BRCA helps repair damaged DNA and fends off the errors that threaten to transform normal cells into cancer cells.

When a person has a BRCA gene that isn't working properly, his or her cells struggle to heal injuries to their DNA.

PARP inhibitors knock out another arm of the cell's DNA repair system.

Together, a flawed BRCA gene and a PARP inhibitor leave tumour cells with a fatal inability to fix DNA damage, which consequently causes the cells to die.

But the DNA repair system is complex and redundant and some tumour cells with non-functioning BRCA genes are able to effectively restore BRCA function by boosting another aspect of the system. 

However, the researchers have found a way to make tumour cells that contain BRCA act like they don't so they can be killed more easily.

Their findings point the way toward making resistant tumour cells susceptible to PARP inhibitors once again.

The team found that a complex of the proteins TPX2 and Aurora A could mimic the effects of the BRCA proteins.

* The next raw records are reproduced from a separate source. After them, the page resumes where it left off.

(** [SetErrorReason] *)
Definition SetErrorReason (v : string) (m : MachineScope.t) (h : Heap) : MachineScope.t * Heap :=
  let r := MachineScope.AWSMachine m in
  let st := AWSMachine.Status r in
  let '(p, h') := alloc (CString v) h in
  (with_AWSMachine m
     (with_Status r
        (AWSMachineStatus.mk (AWSMachineStatus.Ready st)
           (AWSMachineStatus.InstanceState st) (Some p)
           (AWSMachineStatus.ErrorMessage st) (AWSMachineStatus.Addresses st))),
   h').

(** [SetAnnotation]: a nil map is replaced by a new empty one, then the map
    is written in place. *)
Definition SetAnnotation (key value : string) (m : MachineScope.t) (h : Heap)
    : MachineScope.t * Heap :=
  let r := MachineScope.AWSMachine m in
  let meta := AWSMachine.ObjectMeta r in
  let '(l, h1) :=
    match ObjectMeta.Annotations meta with
    | None => alloc (CMap ∅) h
    | Some l => (l, h)
    end in
  (with_AWSMachine m
     (with_ObjectMeta r
        (ObjectMeta.mk (ObjectMeta.Name meta) (ObjectMeta.Namespace meta)
           (ObjectMeta.Labels meta) (Some l))),
   store_cell l (CMap (<[key := value]> (load_map h1 l))) h1).
(** The swap writes four paths of the bundle and no other; the executable
    is then under its name followed by ".hooked". *)
Lemma swap_other self path tmp_dir w0 w1 w4 go_on app rest name fmt fields pmode
    original omode q :
  plain_dir tmp_dir ->
  _safe_extract_zip path tmp_dir w0 = (w1, Ok tt) ->
  patch_ipa_swap self path tmp_dir w0 = (w4, Ok go_on) ->
  is_dir (fs w1) (tmp_dir +:+ "/" +:+ "Payload") = true ->
  List.filter (fun file => endswith ".app" file)
    (dir_entries (fs w1) (tmp_dir +:+ "/" +:+ "Payload")) = app :: rest ->
  fs w1 !! (((tmp_dir +:+ "/" +:+ "Payload") +:+ "/" +:+ app) +:+ "/" +:+ "Info.plist")
    = Some (File (PlistFile fmt (VDict fields)) pmode) ->
  fields !! "CFBundleExecutable" = Some (VStr name) -> ~ rejected_name name ->
  fs w1 !! (((tmp_dir +:+ "/" +:+ "Payload") +:+ "/" +:+ app) +:+ "/" +:+ name)
    = Some (File original omode) ->
  name <> "Info.plist" ->
  is_dir (fs w1)
    (((tmp_dir +:+ "/" +:+ "Payload") +:+ "/" +:+ app) +:+ "/" +:+ name +:+ ".hooked")
    = false ->
  is_dir (fs w1) (((tmp_dir +:+ "/" +:+ "Payload") +:+ "/" +:+ app) +:+ "/" +:+ "mussel")
    = false ->
  q <> ((tmp_dir +:+ "/" +:+ "Payload") +:+ "/" +:+ app) +:+ "/" +:+ "Info.plist" ->
  q <> ((tmp_dir +:+ "/" +:+ "Payload") +:+ "/" +:+ app) +:+ "/" +:+ name ->
  q <> ((tmp_dir +:+ "/" +:+ "Payload") +:+ "/" +:+ app) +:+ "/" +:+ name +:+ ".hooked" ->
  q <> ((tmp_dir +:+ "/" +:+ "Payload") +:+ "/" +:+ app) +:+ "/" +:+ "mussel" ->
  go_on = true /\
  fs w4 !! (((tmp_dir +:+ "/" +:+ "Payload") +:+ "/" +:+ app) +:+ "/" +:+ name +:+ ".hooked")
    = Some (File original omode) /\
  fs w4 !! q = fs w1 !! q.
Proof.
  intros Hplain Hextract Hswap Hdir Happ Hplist Hfield Haccept Hexe Hne1
    Hhooked Hhelper HqP HqE HqH HqM.
  assert (In app (dir_entries (fs w1) (tmp_dir +:+ "/" +:+ "Payload"))) as Hin.
  { eapply (proj1 (filter_In _ _ _)). rewrite Happ. by left. }
  apply dir_entries_inv in Hin as (_ & Happ_ne & Happ_clean).
  destruct (accepted_name_clean name Haccept) as [Hname_ne Hname_clean].
  assert (contains "/" (name +:+ ".hooked") = false) as Hhooked_clean
    by (by rewrite contains_sep_app, Hname_clean).
  assert (plain_dir (tmp_dir +:+ "/" +:+ "Payload")) as Hplain1 by (by apply plain_child).
  assert (plain_dir ((tmp_dir +:+ "/" +:+ "Payload") +:+ "/" +:+ app)) as Hplain2
    by (by apply plain_child).
  set (bundle := (tmp_dir +:+ "/" +:+ "Payload") +:+ "/" +:+ app) in *.
  set (kP := bundle +:+ "/" +:+ "Info.plist") in *.
  set (kE := bundle +:+ "/" +:+ name) in *.
  set (kH := bundle +:+ "/" +:+ name +:+ ".hooked") in *.
  set (kM := bundle +:+ "/" +:+ "mussel") in *.
  assert (kE <> kP) as HEP by (intros H; by apply sapp_inv_head, sapp_inv_head in H).
  assert (kH <> kE) as HHE.
  { intros H. apply sapp_inv_head, sapp_inv_head in H. symmetry in H.
    by apply sapp_eq_self in H. }
  assert (forall s, endswith ".hooked" s = false -> kH <> bundle +:+ "/" +:+ s) as Hsuffix.
  { intros s Hs H. apply sapp_inv_head, sapp_inv_head in H.
    rewrite (proj2 (endswith_spec ".hooked" s)) in Hs; [done | by exists name]. }
  assert (kH <> kP) as HHP by (by apply Hsuffix).
  assert (kH <> kM) as HHM by (by apply Hsuffix).
  assert (kM <> kP) as HMP by (intros H; by apply sapp_inv_head, sapp_inv_head in H).
  unfold patch_ipa_swap in Hswap.
  rewrite (bind_ok _ _ _ _ _ Hextract) in Hswap.
  rewrite (join_plain tmp_dir "Payload") in Hswap by done.
  rewrite (bind_ok _ _ _ _ _ (isdir_run _ w1)), Hdir in Hswap. simpl in Hswap.
  apply bind_inv in Hswap
    as [(wa & listing & (Hwa & -> & _)%os_listdir_inv & Hswap) | (e & _ & [=])].
  rewrite Happ in Hswap.
  rewrite (join_plain _ app) in Hswap by (done || by apply clean_not_absolute).
  fold bundle in Hswap.
  rewrite !(join_plain bundle) in Hswap by (done || by apply clean_not_absolute).
  fold kP kM in Hswap.
  apply bind_inv in Hswap as [(wb & v & Hget & Hswap) | (e & _ & [=])].
  pose proof (get_executable_inv _ _ _ _ Hget) as [Hwb _].
  rewrite <- Hwa in Hplist.
  pose proof (get_executable_value _ _ _ _ _ _ _ _ Hget Hplist Hfield) as Hv.
  rewrite sanitize_accepted in Hv by done. injection Hv as <-.
  assert (py_bool (VStr name) = true) as Htruth
    by (simpl; by apply negb_true_iff, String.eqb_neq).
  rewrite Htruth in Hswap. simpl in Hswap.
  rewrite !(join_plain bundle) in Hswap by (done || by apply clean_not_absolute).
  fold kE kH in Hswap.
  apply bind_inv in Hswap as [(wc & [] & Htag & Hswap) | (e & _ & [=])].
  rewrite <- Hwb in Hplist.
  pose proof (patch_plist_inv _ _ _ _ _ _ _ _ Htag Hplist) as Hwc. simpl in Hwc.
  rewrite Hwb, Hwa in Hwc.
  apply bind_inv in Hswap as [(wd & [] & Hmove & Hswap) | (e & _ & [=])].
  assert (fs wd = <[kH := File original omode]> (delete kE (fs wc))) as Hwd.
  { apply (shutil_move_inv _ _ _ _ _ _ Hmove).
    - rewrite Hwc. by rewrite lookup_insert_ne.
    - unfold is_dir. rewrite Hwc. by rewrite lookup_insert_ne. }
  apply bind_inv in Hswap as [(we & [] & Hcopy1 & Hswap) | (e & _ & [=])].
  apply shutil_copy_inv in Hcopy1 as (data1 & mode1 & _ & Hwe).
  2:{ unfold is_dir. rewrite Hwd. rewrite lookup_insert_ne by done.
      by rewrite lookup_delete_eq. }
  apply bind_inv in Hswap as [(wf & [] & Hcopy2 & Hswap) | (e & _ & [=])].
  destruct (decide (kM = kE)) as [HME | HME].
  - (* the executable is called "mussel" *)
    apply shutil_copy_inv in Hcopy2 as (data2 & mode2 & _ & Hwf).
    2:{ unfold is_dir. rewrite Hwe, HME. by rewrite lookup_insert_eq. }
    apply bind_inv in Hswap as [(wg & [] & Hchmod1 & Hswap) | (e & _ & [=])].
    apply (os_chmod_inv _ _ _ _ data2 mode2) in Hchmod1 as Hwg.
    2:{ rewrite Hwf, HME. apply lookup_insert_eq. }
    apply bind_inv in Hswap as [(wh & [] & Hchmod2 & Hswap) | (e & _ & [=])].
    apply (os_chmod_inv _ _ _ _ data2 o777) in Hchmod2 as Hwh.
    2:{ rewrite Hwg, HME. apply lookup_insert_eq. }
    injection Hswap as <- <-. split; [done|].
    rewrite Hwh, Hwg, Hwf, Hwe, Hwd, Hwc. split.
    + rewrite !lookup_insert_ne by congruence. apply lookup_insert_eq.
    + by rewrite !lookup_insert_ne, lookup_delete_ne, lookup_insert_ne.
  - apply shutil_copy_inv in Hcopy2 as (data2 & mode2 & _ & Hwf).
    2:{ unfold is_dir in *. rewrite Hwe, Hwd, Hwc.
        by rewrite !lookup_insert_ne, lookup_delete_ne, lookup_insert_ne. }
    apply bind_inv in Hswap as [(wg & [] & Hchmod1 & Hswap) | (e & _ & [=])].
    apply (os_chmod_inv _ _ _ _ data1 mode1) in Hchmod1 as Hwg.
    2:{ rewrite Hwf, Hwe. rewrite lookup_insert_ne by done. apply lookup_insert_eq. }
    apply bind_inv in Hswap as [(wh & [] & Hchmod2 & Hswap) | (e & _ & [=])].
    apply (os_chmod_inv _ _ _ _ data2 mode2) in Hchmod2 as Hwh.
    2:{ rewrite Hwg, Hwf. rewrite lookup_insert_ne by done. apply lookup_insert_eq. }
    injection Hswap as <- <-. split; [done|].
    rewrite Hwh, Hwg, Hwf, Hwe, Hwd, Hwc. split.
    + rewrite !lookup_insert_ne by congruence. apply lookup_insert_eq.
    + by rewrite !lookup_insert_ne, lookup_delete_ne, lookup_insert_ne.
Qed.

"If you lose this complex, it's like you lose BRCA," said Mosammaparast, the study's senior author. "The nice thing is that there are inhibitors to Aurora A already in clinical trials for other types of cancer such as lymphoma and melanoma. We could combine an Aurora inhibitor and a PARP inhibitor to more effectively target these cancers. I am working on getting funding to do such a study."

Moreover, the researchers found that cells needed both the complex and BRCA proteins to optimally protect their DNA as the cells are dividing.

Co-senior author, Alessandro Vindigni and co-first author Denisse Carvajal-Maldonado, treated human cells with a DNA-damaging chemical and measured the lengths of replicating DNA strands.

The strands were short if either the complex or BRCA was missing and their length was an indicator that the cell was failing to protect its DNA.

"If you don't have BRCA and you inhibit this complex, it could be potentially catastrophic for the tumour," Mosammaparast said.

Defective BRCA genes raise the risk of not just breast and ovarian cancer, but prostate and pancreatic cancers as well.

Finding a way to prevent resistance or restore sensitivity to PARP inhibitors could improve therapy options for many people.

"We weren't looking for a drug when we started this study," Mosammaparast said. "We were just asking a very basic question about how other genes regulate BRCA and we stumbled across a potential drug target. My own personal take on it is that sometimes asking very basic questions leads you to discoveries that you weren't even thinking about."